We examine the effect of cooling upon the freeze-etch ultrastructure of nuclear membranes, as well as upon nucleocytoplasmic RNA transport in the unicellular eukaryote Tetrahymena pyriformis. Chilling produces smooth, particle-free areas on both faces of the two freeze-fractured macronuclear membranes. Upon return to optimum growth temperature the membrane-associated particles revert to their normal uniform distribution and the smooth areas disappear.
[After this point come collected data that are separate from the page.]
(* ===== verification/Vmm.v ===== *)
(** * Sv39 page tables

    [src/kern/mm/vmm.c], [src/include/mm/vmm.h] and [tlbFlush] of
    [src/kern/mm/mmu.c], for the default [virt] machine ([PTE_MACHINE] is 0).
    A [Pte *] is the physical address of the entry; dereferencing an address
    outside physical memory (the null pointer in particular) is [BadPtr].
    [kvmlock] is a recursive spin lock, seen from the hart that runs the code:
    [kvm_depth] counts how often it holds it. *)

From S2P Require Import Prelude Pmm.
From Stdlib Require Import ZArith Lia Bool.
From stdpp Require Import base tactics numbers list.
Open Scope Z_scope.

Definition PTE_V : Z := 1.
Definition PTE_R : Z := 2.
Definition PTE_W : Z := 4.
Definition PTE_X : Z := 8.
Definition PTE_U : Z := 16.
Definition PTE_COW : Z := 256.
Definition PTE_SHARED : Z := 512.
Definition PTE_MACHINE : Z := 0.
Definition E_NO_MAP : Z := 2.

(** [x & flag] as a condition. *)
Definition has (x flag : Z) : bool := negb (Z.land x flag =? 0).

Definition PTE_PASSIVE (pte : Z) : bool := negb (has pte PTE_V) && has pte PTE_U.
Definition PTE_PERM (pte : Z) : Z := Z.land pte 1023.

(** [PTX(va, level)] with [PAGE_SHIFT] 12, three levels of nine bits. *)
Definition PTX (va level : Z) : Z := Z.land (Z.shiftr va (12 + (3 - level) * 9)) 511.

Definition paToPte (pa : Z) : Z := wrap64 (Z.shiftl (Z.shiftr pa 12) 10).
Definition pteToPa (pte : Z) : Z := wrap64 (Z.shiftl (Z.shiftr pte 10) 12).
Definition pageToPte (p : Z) : Z :=
  wrap64 (paToPte MEMBASE + wrap64 (Z.shiftl (pageToPpn p) 10)).

(** Word accesses to physical memory. *)
Definition ram (s : mm) (a : Z) : bool := (MEMBASE <=? a) && (a <? pmTop s) && (a mod 8 =? 0).
Definition rd (a : Z) : M mm Z := fun s => if ram s a then Ok (s.(pmem) a, s) else Err BadPtr.
Definition wr (a v : Z) : M mm unit :=
  fun s => if ram s a then Ok (tt, set_pmem (upd s.(pmem) a v) s) else Err BadPtr.

Definition kvm_lock : M mm unit := modify (fun s => set_depth (s.(kvm_depth) + 1) s).
Definition kvm_unlock : M mm unit :=
  fun s => if s.(kvm_depth) =? 0 then Err Panic
           else Ok (tt, set_depth (s.(kvm_depth) - 1) s).

Definition tlbFlush (va : Z) : M mm unit :=
  modify (fun s => set_tlb (PGROUNDDOWN va :: s.(tlb_flushed)) s).
Definition flush_tlb_if_need (pd va : Z) : M mm unit := tlbFlush va.

Definition pteToPage (pte : Z) : M mm Z :=
  massert (MEMBASE <? pteToPa pte) ;;; ret (paToPage (pteToPa pte)).

Definition pp_dec_on_valid (pte : Z) : M mm unit :=
  if has pte PTE_V && (MEMBASE <=? pteToPa pte) then
    let* p := pteToPage pte in pmPageDecRef p
  else ret tt.
Definition pp_inc_on_valid (pte : Z) : M mm unit :=
  if has pte PTE_V && (MEMBASE <=? pteToPa pte) then
    let* p := pteToPage pte in pmPageIncRef p
  else ret tt.

Definition ptModify (pte value : Z) : M mm unit :=
  let* old := rd pte in
  if pteToPa old =? pteToPa value then wr pte value
  else
    pp_dec_on_valid old ;;;
    wr pte value ;;;
    pp_inc_on_valid value.

Definition ptClear (pte : Z) : M mm unit :=
  let* old := rd pte in
  pp_dec_on_valid old ;;;
  wr pte 0.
Chilling lowers the incorporation of [(14)C]uridine into whole cells and their cytoplasmic RNA. Cooling from the optimum growth temperature of 28 degrees to 18 degrees C (or above) decreases [(14)C]uridine incorporation into cells more than into their cytoplasmic RNA; chilling to below 18 degrees C but above 10 degrees C causes the reverse. [(14)C]Uridine incorporation into whole cells and their cytoplasmic RNA reflects overall RNA synthesis and nucleocytoplasmic RNA transport, respectively. RNA transport decreases strongly between 20 degrees and 16 degrees C, which is also the temperature range where morphologically detectable nuclear membrane transitions occur. This suggests that the nuclear envelope limits the rate of nucleocytoplasmic RNA transport at low temperatures. We hypothesize that a thermotropic lipid phase transition switches nuclear pore complexes from an "open" to a "closed" state with respect to nucleocytoplasmic RNA transport.